California readers may be interested in a recent development in a case involving Deutsche Bank AG, Dole Chief Executive Officer David Murdock and members of the board of directors of Dole Food Inc. On Feb 5, a Delaware Chancery Judge decided against dismissing a case challenging Dole’s 2013 privatization. Murdock, the board members and Deutsche Bank had sought to avoid facing trial. The judge’s decision is noteworthy, since Delaware courts have a reputation of deferring to boards of directors in corporate disputes.
The judge’s ruling stated that legitimate questions had been raised by investors. According to the ruling, investors had raised doubts regarding board members’ independence from Murdock after finding evidence that the fruit company CEO had taken punitive action against and threatened directors who did not adhere to his wishes in the past. Investors allege that Deutsche Bank helped Murdock structure the transaction in such a way that it was detrimental for shareholders.

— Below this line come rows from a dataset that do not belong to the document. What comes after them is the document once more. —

Lemma locked_door_needs_its_key_witness :
  fold_left apply_op
            [Open; Unlock (Some "golden_key"); Unlock None; Unlock (Some "")]
            locked_north
  = locked_north.
Proof.
  apply (locked_door_needs_its_key
           [Open; Unlock (Some "golden_key"); Unlock None; Unlock (Some "")]
           locked_north).
  - reflexivity.
  - intros k [H|[H|[H|[H|[]]]]]; try discriminate.
    + injection H as <-. left. discriminate.
    + injection H as <-. right. reflexivity.
Defined.

End DoorFacts.

(** ** The direct door handler *)

Module DoorHandlerFacts.

Import PyStr Doors DoorHandler Scenes.

Section Laws.

Context {L : PyStr.Lowering}.

Lemma Direction_eqb_eq (a b : Direction) : Direction_eqb a b = true <-> a = b.
Proof. destruct a, b; simpl; split; intro H; congruence. Qed.

Lemma Direction_eqb_refl (a : Direction) : Direction_eqb a a = true.
Proof. destruct a; reflexivity. Qed.

Lemma lookup_update_same {V} (dir : Direction) (f : V -> V)
      (d : list (Direction * V)) :
  lookup dir (update dir f d) = option_map f (lookup dir d).
Proof.
  unfold lookup. induction d as [|[k v] d IH]; [reflexivity|].
  cbn [update find fst snd].
  destruct (Direction_eqb k dir) eqn:E; cbn [find fst snd].
  - rewrite E. reflexivity.
  - rewrite E. exact IH.
Qed.

Lemma lookup_update_other {V} (dir dir' : Direction) (f : V -> V)
      (d : list (Direction * V)) :
  dir' <> dir -> lookup dir' (update dir f d) = lookup dir' d.
Proof.
  intro Hne. unfold lookup. induction d as [|[k v] d IH]; [reflexivity|].
  cbn [update find fst snd].
  destruct (Direction_eqb k dir) eqn:E; cbn [find fst snd].
  - apply Direction_eqb_eq in E. subst k.
    destruct (Direction_eqb dir dir') eqn:E'; [|reflexivity].
    apply Direction_eqb_eq in E'. congruence.
  - destruct (Direction_eqb k dir'); [reflexivity|exact IH].
Qed.

Lemma update_keys {V} (dir : Direction) (f : V -> V)
      (d : list (Direction * V)) :
  map fst (update dir f d) = map fst d.
Proof.
  induction d as [|[k v] d IH]; [reflexivity|].
  cbn [update fst snd]. destruct (Direction_eqb k dir); cbn [map fst].
  - reflexivity.
  - rewrite IH. reflexivity.
Qed.

Lemma update_id {V} (dir : Direction) (f : V -> V) (d : list (Direction * V)) :
  (forall v, lookup dir d = Some v -> f v = v) -> update dir f d = d.
Proof.
  unfold lookup. induction d as [|[k v] d IH]; [reflexivity|].
  cbn [update find fst snd]. intro H.
  destruct (Direction_eqb k dir) eqn:E.
  - rewrite (H v eq_refl). reflexivity.
  - rewrite IH; [reflexivity|exact H].
Qed.

Lemma option_string_eqb_eq (a b : option string) :
  option_string_eqb a b = true <-> a = b.
Proof.
  destruct a as [x|], b as [y|]; simpl; split; intro H; try congruence.
  - apply String.eqb_eq in H. congruence.
  - injection H as ->. apply String.eqb_refl.
Qed.

Lemma matching_key_first (inv : list Item) (door : Door) (a : string) :
  matching_key inv door a
  = find (fun item => option_string_eqb (item_key_id item) (door_key_id door))
         inv.
Proof.
  unfold matching_key.
  destruct (find (fun item => option_string_eqb (item_key_id item)
                                                (door_key_id door)) inv)
    as [item|] eqn:E; [reflexivity|].
  match goal with
  | |- find ?f inv = None => destruct (find f inv) as [item|] eqn:E2
  end; [|reflexivity].
  apply find_some in E2. destruct E2 as [Hin He].
  apply andb_true_iff in He. destruct He as [_ He].
  pose proof (find_none _ _ E item Hin) as Hn. cbv beta in Hn. congruence.
Qed.

Lemma list_remove_length (x : Item) (l : list Item) :
  In x l -> S (List.length (list_remove x l)) = List.length l.
Proof.
  induction l as [|y l IH]; [intros []|].
  intro H. cbn [list_remove].
  destruct (Item_eqb x y) eqn:E; [reflexivity|].
  destruct H as [H|H].
  - subst y. assert (Item_eqb x x = true)
      by (apply OrchestratorFacts.Item_eqb_eq; reflexivity). congruence.
  - cbn [List.length]. rewrite IH; auto.
Qed.

(** X18.  What [_handle_door_action] leaves alone.  When it answers
    False nothing changed.  The room keeps its doors' directions, only
    the targeted door can change, and no passable door becomes
    impassable.  The inventory stays as it is or loses exactly one item:
    one whose key id equals that of the targeted door, which was
    locked. *)
Theorem handle_door_action_frame (sc : Scene) (a : string) :
  let r := handle_door_action sc a in
  (fst r = false -> snd r = sc)
  /\ map fst (sc_doors (snd r)) = map fst (sc_doors sc)
  /\ (forall dir, target_direction a (sc_doors sc) <> Some dir ->
                  lookup dir (sc_doors (snd r)) = lookup dir (sc_doors sc))
  /\ (forall dir door, lookup dir (sc_doors sc) = Some door ->
                       is_passable door = true ->
                       exists door', lookup dir (sc_doors (snd r)) = Some door'
                                     /\ is_passable door' = true)
  /\ (sc_inventory (snd r) = sc_inventory sc
      \/ exists key dir door,
          target_direction a (sc_doors sc) = Some dir
          /\ lookup dir (sc_doors sc) = Some door
          /\ is_locked door = true
          /\ In key (sc_inventory sc)
          /\ item_key_id key = door_key_id door
          /\ sc_inventory (snd r) = list_remove key (sc_inventory sc)).
Proof.
  assert (Hsame : forall h,
             (fst (h, sc) = false -> snd (h, sc) = sc)
             /\ map fst (sc_doors (snd (h, sc))) = map fst (sc_doors sc)
             /\ (forall dir, target_direction a (sc_doors sc) <> Some dir ->
                             lookup dir (sc_doors (snd (h, sc)))
                             = lookup dir (sc_doors sc))
             /\ (forall dir door,
                    lookup dir (sc_doors sc) = Some door ->
                    is_passable door = true ->
                    exists door', lookup dir (sc_doors (snd (h, sc))) = Some door'
                                  /\ is_passable door' = true)
             /\ (sc_inventory (snd (h, sc)) = sc_inventory sc
                 \/ exists key dir door,
                     target_direction a (sc_doors sc) = Some dir
                     /\ lookup dir (sc_doors sc) = Some door
                     /\ is_locked door = true
                     /\ In key (sc_inventory sc)
                     /\ item_key_id key = door_key_id door
                     /\ sc_inventory (snd (h, sc))
                        = list_remove key (sc_inventory sc))).
  { intro h. cbn [fst snd]. repeat split; auto. intros dir door H1 H2.
    exists door. auto. }
  cbv zeta. unfold handle_door_action.
  destruct (target_direction a (sc_doors sc)) as [dir|] eqn:Et;
    [|apply Hsame].
  destruct (lookup dir (sc_doors sc)) as [door|] eqn:El; [|apply Hsame].
  assert (Hpass : forall f,
             (forall d, is_passable d = true -> is_passable (f d) = true) ->
             forall dir' door',
               lookup dir' (sc_doors sc) = Some door' ->
               is_passable door' = true ->
               exists door'', lookup dir' (update dir f (sc_doors sc))
                              = Some door''
                              /\ is_passable door'' = true).
  { intros f Hf dir' door' H1 H2.
    destruct (Direction_eqb dir dir') eqn:E.
    - apply Direction_eqb_eq in E. subst dir'.
      rewrite lookup_update_same, H1. cbn. eexists. split; [reflexivity|].
      apply Hf. exact H2.
    - rewrite lookup_update_other.
      + exists door'. auto.
      + intro Heq. subst dir'. rewrite Direction_eqb_refl in E.
        discriminate. }
  destruct (door_state door) eqn:Es; [apply Hsame| |].
  - cbn [fst snd sc_doors sc_inventory].
    split; [discriminate|]. split; [apply update_keys|].
    split; [|split].
    + intros dir' Hd. apply lookup_update_other. congruence.
    + apply Hpass. intros d. unfold open, is_locked, is_passable.
      destruct (door_state d) eqn:Ed; cbn; rewrite ?Ed; auto; discriminate.
    + left. reflexivity.
  - rewrite matching_key_first.
    destruct (find _ (sc_inventory sc)) as [key|] eqn:Ek; [|apply Hsame].
    cbn [fst snd sc_doors sc_inventory].
    split; [discriminate|]. split; [apply update_keys|].
    split; [|split].
    + intros dir' Hd. apply lookup_update_other. congruence.
    + apply Hpass. intros d. unfold unlock, is_locked, is_passable.
      destruct (door_state d) eqn:Ed; cbn; rewrite ?Ed; auto; discriminate.
    + right. exists key, dir, door.
      apply find_some in Ek. destruct Ek as [Hin He].
      apply option_string_eqb_eq in He.
      unfold is_locked. rewrite Es. auto 10.
Qed.

(** X19.  With a key for it in the inventory, naming the direction of
    a locked door twice first unlocks it (the door is then closed, one
    key is gone, and the mirror door of the neighbouring room is
    unlocked as well) and then opens it, without using anything
    more. *)
Theorem key_unlocks_then_opens (sc : Scene) (a : string) (dir : Direction)
        (door : Door) (k : string) (key : Item) :
  named_direction a = Some dir ->
  lookup dir (sc_doors sc) = Some door ->
  door_state door = LOCKED ->
  door_key_id door = Some k -> k <> "" ->
  In key (sc_inventory sc) -> item_key_id key = Some k ->
  let r1 := handle_door_action sc a in
  let r2 := handle_door_action (snd r1) a in
  fst r1 = true /\ fst r2 = true
  /\ lookup dir (sc_doors (snd r1)) = Some (with_state door CLOSED)
  /\ lookup dir (sc_doors (snd r2)) = Some (with_state door OPEN)
  /\ S (List.length (sc_inventory (snd r1))) = List.length (sc_inventory sc)
  /\ sc_inventory (snd r2) = sc_inventory (snd r1)
  /\ (forall rooms mdoor,
         lookup dir (sc_neighbours sc) = Some rooms ->
         lookup (mirror dir) rooms = Some mdoor ->
         door_state mdoor = LOCKED -> door_key_id mdoor = Some k ->
         exists rooms',
           lookup dir (sc_neighbours (snd r1)) = Some rooms'
           /\ lookup (mirror dir) rooms' = Some (with_state mdoor CLOSED)).
Proof.
  intros Hn Hl Hs Hk Hne Hin Hkey. cbv zeta.
  assert (Ht : forall doors, target_direction a doors = Some dir).
  { intro doors. unfold target_direction. rewrite Hn. reflexivity. }
  destruct (find (fun item => option_string_eqb (item_key_id item)
                                                (door_key_id door))
                 (sc_inventory sc)) as [key0|] eqn:Ef.
  2:{ exfalso. pose proof (find_none _ _ Ef key Hin) as Hf. cbv beta in Hf.
      rewrite Hkey, Hk in Hf. simpl in Hf. rewrite String.eqb_refl in Hf.
      discriminate. }
  assert (E1 : handle_door_action sc a
               = (true,
                  {| sc_inventory := list_remove key0 (sc_inventory sc);
                     sc_doors :=
                       update dir
                              (fun d => snd (unlock d (item_key_id key0)))
                              (sc_doors sc);
                     sc_neighbours :=
                       unlock_mirror dir (item_key_id key0)
                                     (sc_neighbours sc) |})).
  { unfold handle_door_action.
    rewrite (Ht (sc_doors sc)), Hl, Hs, matching_key_first, Ef.
    reflexivity. }
  apply find_some in Ef. destruct Ef as [Hin0 He0].
  apply option_string_eqb_eq in He0. rewrite Hk in He0.
  assert (Hu : forall d, door_state d = LOCKED -> door_key_id d = Some k ->
                         snd (unlock d (item_key_id key0))
                         = with_state d CLOSED).
  { intros d Hd1 Hd2. unfold unlock, is_locked. rewrite Hd1, Hd2, He0. cbn.
    rewrite String.eqb_refl. destruct k; [congruence|]. reflexivity. }
  assert (Hl1 : lookup dir
                  (update dir (fun d => snd (unlock d (item_key_id key0)))
                          (sc_doors sc))
                = Some (with_state door CLOSED)).
  { rewrite lookup_update_same, Hl. cbn. rewrite (Hu door Hs Hk).
    reflexivity. }
  rewrite E1. cbn [fst snd].
  match goal with
  | |- context [handle_door_action ?s a] =>
      assert (E2 : handle_door_action s a
                   = (true,
                      {| sc_inventory := sc_inventory s;
                         sc_doors :=
                           update dir (fun d => snd (open d)) (sc_doors s);
                         sc_neighbours := sc_neighbours s |}))
  end.
  { unfold handle_door_action. cbn [sc_doors sc_inventory sc_neighbours].
    rewrite Ht, Hl1. reflexivity. }
  rewrite E2. cbn [fst snd sc_doors sc_inventory sc_neighbours].
  split; [reflexivity|]. split; [reflexivity|]. split; [exact Hl1|].
  split.
  { rewrite lookup_update_same, Hl1. reflexivity. }
  split; [apply list_remove_length; exact Hin0|].
  split; [reflexivity|].
  intros rooms mdoor Hr Hm Hms Hmk.
  unfold unlock_mirror. rewrite lookup_update_same, Hr. cbn.
  eexists. split; [reflexivity|].
  rewrite lookup_update_same, Hm. cbn. rewrite (Hu mdoor Hms Hmk).
  reflexivity.
Qed.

When a business relationship changes or dissolves, the result may be litigation in some cases. An attorney with a background in corporate disputes may negotiate with the other parties to settle the matter out of court. If the case is not settled through negotiation, an attorney could file a motion to have the case dismissed. However, if the judge were to decide against dismissal, the case might proceed to trial.
If a business dispute does go to trial, an attorney may provide legal counsel and representation throughout the proceedings. If the judge or jury comes back with an unfavorable decision, the attorney may file a motion for appeal.